On our moonlight walk last night, I also spent some time shooting what could be called “classic” scenes from the Chattanooga waterfront.  I call them this because you can find similar shots hanging in just about any restaurant, office, gallery, or photographer’s booth at a holiday market.  It seems we are all attracted to the waterfront, particularly at night.

I discover several problems with shooting in the dark:

  1. I can’t see what’s in the frame and what’s out until after I shoot and review the shot.
  2. With a very dark foreground, it’s impossible to get autofocus to work in the part of the shot I want to focus in to get the greatest depth of field.
  3. I cannot see well enough in dim light to focus manually.
  4. Focusing on spots of light reflected in moving water is next to impossible.
  5. The magnifying loop is a life saver.

That said, in the spirit of Thanksgiving, I am grateful, too:

  1. I have this fabulous view within a 5 minutes walk
  2. It’s warm enough to be out shooting in November without having to wear a parka
  3. I have a supportive and patient husband who’s willing to walk the park with me while I shoot at 9:00PM at night
  4. I am able to make time for my hobby
  5. I have made life choices that freed up money for photography and other things I enoy
  6. The aquarium lights are on.

Perhaps I will have a more philosophical list tomorrow.  For now, It’s late, I’m tired, and what I’m most grateful for at the moment is having a comfortable bed waiting for me.

Happy Thanksgiving!

Walkin’ in the Moonlight

At the end of the day, I find myself with no new photos, nothing to write about, and a dog that needs to go for a walk.

I decide it’s been too long since I shot down at the riverfront at night.  I have shot the riverfront from the roof and balcony many times, but I can’t remember the last time I actually carried my camera down to the river after dark.

Having gone small yesterday, it seemed reasonable that today I would go wide, so I put my 16-35mm lens on my camera, grabbed my loupe and tripod, and talked my husband into coming with me and bringing the dog.

Walking Renaissance Park at night is always an interesting experience.  The meadow voles who live on the hillside at the park entrance seem to be mostly daytime critters–no rustles are heard in the leaves as we walk by, unlike earlier in the day when something scurried away every few steps.  Ironically, if they would hold still, we would never know they were there.

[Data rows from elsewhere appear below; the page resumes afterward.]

Record userSessionCacheEntry := mkEntry {
  sc_SID : string;
  sc_UserID : Z;
  sc_Version : Z;
  sc_UserAuthVersion : Z;
  sc_Status : string;
  sc_LoginMethod : string;
  sc_IP : string;
  sc_UserAgent : string;
  sc_CreatedAt : Z;
  sc_LastActiveAt : Z;
  sc_ExpiresAt : Z;
  sc_RevokedAt : Z;
  sc_RevokedReason : string;
  sc_CacheSchema : Z
}.
#[export] Instance userSessionCacheEntry_eta : Eta userSessionCacheEntry :=
  fun r => mkEntry (sc_SID r) (sc_UserID r) (sc_Version r) (sc_UserAuthVersion r) (sc_Status r) (sc_LoginMethod r) (sc_IP r)
    (sc_UserAgent r) (sc_CreatedAt r) (sc_LastActiveAt r) (sc_ExpiresAt r) (sc_RevokedAt r) (sc_RevokedReason r) (sc_CacheSchema r).

Definition cacheEntry (s : UserSession) : userSessionCacheEntry :=
  mkEntry (ss_SID s) (ss_UserID s) (ss_Version s) (ss_UserAuthVersion s) (ss_Status s) (ss_LoginMethod s) (ss_IP s)
    (ss_UserAgent s) (ss_CreatedAt s) (ss_LastActiveAt s) (ss_ExpiresAt s) (ss_RevokedAt s) (ss_RevokedReason s) userSessionCacheSchema.
Definition entry_session (e : userSessionCacheEntry) : UserSession :=
  mkUserSession (sc_SID e) (sc_UserID e) (sc_Version e) (sc_UserAuthVersion e) (sc_Status e) "" "" 0 (sc_LoginMethod e) (sc_IP e)
    (sc_UserAgent e) (sc_CreatedAt e) (sc_LastActiveAt e) (sc_ExpiresAt e) (sc_RevokedAt e) (sc_RevokedReason e).

(** One session: its row, and its hash with the time it expires. *)
Record Slot := mkSlot {
  sl_row : option UserSession;
  sl_hash : option (userSessionCacheEntry * Z);
  (* ghost *)
  sl_born : bool;            (* its identifier was used *)
  sl_user : Z;               (* the user, *)
  sl_expires : Z;            (* the [expires_at] *)
  sl_first : string;         (* and the digest it was created with *)
  sl_rotations : nat;        (* rotations of its refresh token *)
  sl_ended : option Z;       (* when its row ceased to be active *)
  sl_sealed : bool;          (* a tombstone was written since *)
  sl_reported : bool;        (* its revocation was reported *)
  sl_unsealed : bool         (* ... when there had been no such tombstone *)
}.
#[export] Instance Slot_eta : Eta Slot :=
  fun r => mkSlot (sl_row r) (sl_hash r) (sl_born r) (sl_user r) (sl_expires r) (sl_first r) (sl_rotations r) (sl_ended r) (sl_sealed r)
    (sl_reported r) (sl_unsealed r).
Definition empty_slot : Slot := mkSlot None None false 0 0 "" 0 None false false false.

(** A request that was let through: which session, when the request began, and
    whether the revocation had been reported then. *)
Record Served := mkServed { sv_sid : string; sv_began : Z; sv_reported : bool }.
(** A refresh token that was handed out, how many rotations there had been when
    the request began, and when that was. *)
Record Handed := mkHanded { hd_sid : string; hd_token : string; hd_rotations : nat; hd_began : Z }.

Record Sessions := mkSessions {
  s_clock : Z;
  s_slots : gmap string Slot;
  (* ghost *)
  s_served : list Served;
  s_handed : list Handed
}.
#[export] Instance Sessions_eta : Eta Sessions := fun r => mkSessions (s_clock r) (s_slots r) (s_served r) (s_handed r).

Abbreviation program A := (P Sessions A).

Definition slot (sid : string) (w : Sessions) : Slot := default empty_slot (s_slots w !! sid).
Definition on_slot (sid : string) (f : Slot -> Slot) (w : Sessions) : Sessions :=
  w <| s_slots := <[sid := f (slot sid w)]> (s_slots w) |>.
Definition row (sid : string) (w : Sessions) : option UserSession := sl_row (slot sid w).
Definition rows (w : Sessions) : list UserSession := omap (fun p => sl_row p.2) (map_to_list (s_slots w)).

(** [time.Now()], and [Unix()] of it. *)
Definition unix (time : Z) : Z := time / 1000.
Definition now : program Z := sql (fun w => (inr (s_clock w), w)).

Definition is_active (s : UserSession) (time : Z) : bool :=
  str_eqb (ss_Status s) UserSessionStatusActive && (ss_RevokedAt s =? 0) && (time <? ss_ExpiresAt s).

(** The orders of queries. *)
Definition sid_le (a b : UserSession) : Prop := String.leb (ss_SID a) (ss_SID b) = true.
#[export] Instance sid_le_dec : RelDecision sid_le := fun a b => decide (String.leb (ss_SID a) (ss_SID b) = true).

Definition by_key (key : UserSession -> Z) (a b : UserSession) : Prop := key a <= key b.
#[export] Instance by_key_dec key : RelDecision (by_key key) := fun a b => decide (key a <= key b).

(** ** The cache *)

(** What Redis shows of a hash. *)
Definition visible (clock : Z) (h : option (userSessionCacheEntry * Z)) : option userSessionCacheEntry :=
  match h with Some (e, until) => if clock <=? until then Some e else None | None => None end.

Definition tombstone (e : userSessionCacheEntry) : bool :=
  str_eqb (sc_Status e) UserSessionStatusRevoking || str_eqb (sc_Status e) UserSessionStatusRevoked.
(** A hash that takes effect, until [until]; a time that passed deletes it. *)
Definition store_entry (e : userSessionCacheEntry) (until : Z) (w : Sessions) : Sessions :=
  on_slot (sc_SID e) (fun s =>
    s <| sl_hash := if until <=? s_clock w then None else Some (e, until) |>
      <| sl_sealed ::= orb (tombstone e && match sl_ended s with Some _ => true | None => false end) |>) w.
Definition write_script (e : userSessionCacheEntry) (redisExpiration : Z) (w : Sessions) : result Z * Sessions :=
  let current := visible (s_clock w) (sl_hash (slot (sc_SID e) w)) in
  let active := str_eqb (sc_Status e) UserSessionStatusActive in
  let current_version := match current with Some c => sc_Version c | None => 0 end in
  if active && match current with Some c => tombstone c | None => false end then (inr 0, w) else
  if sc_Version e <? current_version then (inr 0, w) else
  (inr 1, store_entry e (if active then redisExpiration else s_clock w + redisExpiration) w).

Section Functions.
(** [RedisEnabled]. *)
Context (redis : bool) (cacheSeconds : Z).

Definition userCacheTTLSeconds : Z := if cacheSeconds <=? 0 then 60 else cacheSeconds.
Definition userSessionCacheDeadline : program Z := sql (fun w => (inr (s_clock w + 1000 * userCacheTTLSeconds), w)).

(** [None] is the zero deadline.  In milliseconds, as here, what is positive is at
    least one, so the tests against [time.Millisecond] never succeed. *)
Definition writeUserSessionCache (e : userSessionCacheEntry) (cacheDeadline : option Z) : program unit :=
  if negb redis then mret tt else
  time ← now;
  let sessionExpiresAt := 1000 * sc_ExpiresAt e in
  let sessionTTL := sessionExpiresAt - time in
  let e := e <| sc_CacheSchema := userSessionCacheSchema |> in
  if str_eqb (sc_Status e) UserSessionStatusActive then
    match cacheDeadline with
    | None => fail ErrUserSessionInvalid
    | Some cacheDeadline =>
        if cacheDeadline - time <=? 0 then fail errUserSessionCacheObservationStale else
        if sessionTTL <=? 0 then fail ErrUserSessionInactive else
        let cacheExpiresAt := if sessionExpiresAt <? cacheDeadline then sessionExpiresAt else cacheDeadline in
        if cacheExpiresAt - time <? 1 then fail errUserSessionCacheObservationStale else
        result ← sql (write_script e cacheExpiresAt);
        if result =? 0 then fail ErrUserSessionInactive else
        completedAt ← now;
        if negb (completedAt <? cacheDeadline) then fail errUserSessionCacheObservationStale else
        if negb (completedAt <? sessionExpiresAt) then fail ErrUserSessionInactive else mret tt
    end
  else
    let ttl := Z.min sessionTTL (1000 * userCacheTTLSeconds) in
    let ttl := if ttl <=? 0 then 1000 else ttl in
    result ← sql (write_script e ttl);
    if result =? 0 then fail ErrUserSessionInactive else mret tt.
(* ===== verification/SessionClients.v ===== *)
(** * Everything that runs on sessions

    The requests to the dashboard, with ghost notes of what had been reported
    when each began and what it answered; all other functions of [LoginSessions],
    and everything that runs on users.  Every one of them stays within the
    invariant of [SessionFacts], so that every run does. *)

From stdpp Require Import base numbers option strings list gmap relations.
From Stdlib Require Import ZArith Lia.
From S2P Require Import Prelude Store Interleave Marked UserCache UserCacheFacts UserUpdates UserCacheTheorems Sessions SessionFacts Focus Topology SessionTopology LoginSessions.
Open Scope Z_scope.

(** ** What a caller sees *)

Section Callers.
Context (uuid_ok : string -> bool) (hmac : string -> string -> string) (hex : string -> string) (sign : AuthIdentity -> Z -> result string)
  (SessionSecret : string) (redis : bool) (cacheSeconds : Z).

(** What had been reported when a request began: of the session, and of the
    rights of the user. *)
Record Begun := mkBegun { bg_clock : Z; bg_reported : bool; bg_rotations : nat; bg_acknowledged : Z }.
Definition begun (sid : string) (userID : Z) (a : Accounts) : Begun :=
  let s := slot sid (a_sessions a) in
  mkBegun (s_clock (a_sessions a)) (sl_reported s) (sl_rotations s) (w_acknowledged (a_users a userID)).

(** A request with an access token. *)
Definition note_accepted (identity : AuthIdentity) (b : Begun) (a : Accounts) : unit * Accounts :=
  (tt, a <| a_sessions ::= fun w => w <| s_served ::= cons (mkServed (ai_SessionID identity) (bg_clock b) (bg_reported b)) |> |>
         <| a_accepted ::= cons (bg_acknowledged b, identity) |>).
Definition access (identity : AuthIdentity) : prog Accounts unit :=
  prog_bind (note (fun a => (begun (ai_SessionID identity) (ai_UserID identity) a, a))) (fun b =>
  prog_bind (ValidateLoginSession redis cacheSeconds identity) (fun r =>
  match r with inr _ => note (note_accepted identity b) | inl _ => Done tt end)).

(** A refresh: the token that was handed out. *)
Definition note_handed (sid token : string) (b : Begun) (a : Accounts) : unit * Accounts :=
  (tt, a <| a_sessions ::= fun w => w <| s_handed ::= cons (mkHanded sid token (bg_rotations b) (bg_clock b)) |>
                                      <| s_served ::= cons (mkServed sid (bg_clock b) (bg_reported b)) |> |>).
Definition refresh (raw expectedSID ip userAgent : string) : prog Accounts unit :=
  let sid := default EmptyString (RefreshTokenSID uuid_ok raw) in
  prog_bind (note (fun a => (begun sid 0 a, a))) (fun b =>
  prog_bind (RefreshLoginSession uuid_ok hmac hex sign SessionSecret redis cacheSeconds raw expectedSID ip userAgent) (fun r =>
  match r with
  | inr (bundle, _) => note (note_handed sid (ab_RefreshToken bundle) b)
  | inl _ => Done tt
  end)).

But as we head down the walkway past the wetland, leaves crunch loudly in the woods to our right.  A little too loudly.  We glance at each other and then peer into the darkness of the woods wondering what might be lurking there big enough to make that much noise.  I remind myself how loud even a mouse can be in fall leaves and we keep moving without any boogie men jumping out at us.

I pause to shoot the reflected trees in the wetland water.  It’s not the most stunning reflection, but I like the bright trees at the top of the hill and the dark sky streaked with clouds.

Tisen drops Snake (one of his newest family members), leaving the red and green toy (doesn’t every family have a Christmas snake?) laying in the shadows along the sidewalk while he investigates a smell.  Whoever was here before him left behind an interesting story–I finish shooting long before he’s done sniffing.

The night is cool, but I am warm enough with a sweater and light jacket.  The frogs and cicadas have disappeared and the only noises we hear besides the occasional rustle of leaves is the voices of other couples walking in the moonlight.

I think how romantic this walk might be if I weren’t carrying a tripod and stopping to shoot for long intervals.  My husband patiently keeps Tisen entertained while I shoot.  Maybe that’s it’s own kind of romance?

As we work our way around the same path we have walked hundreds of times in the past 15 months, I look at the scene anew.  Shooting causes an interesting shift in perspective–I look at the moon, the clouds, the lights, the converging lines, and the sculptures from different angles and look for new ways to combine them in my frame.

I realize the same old scene is actually never the same twice.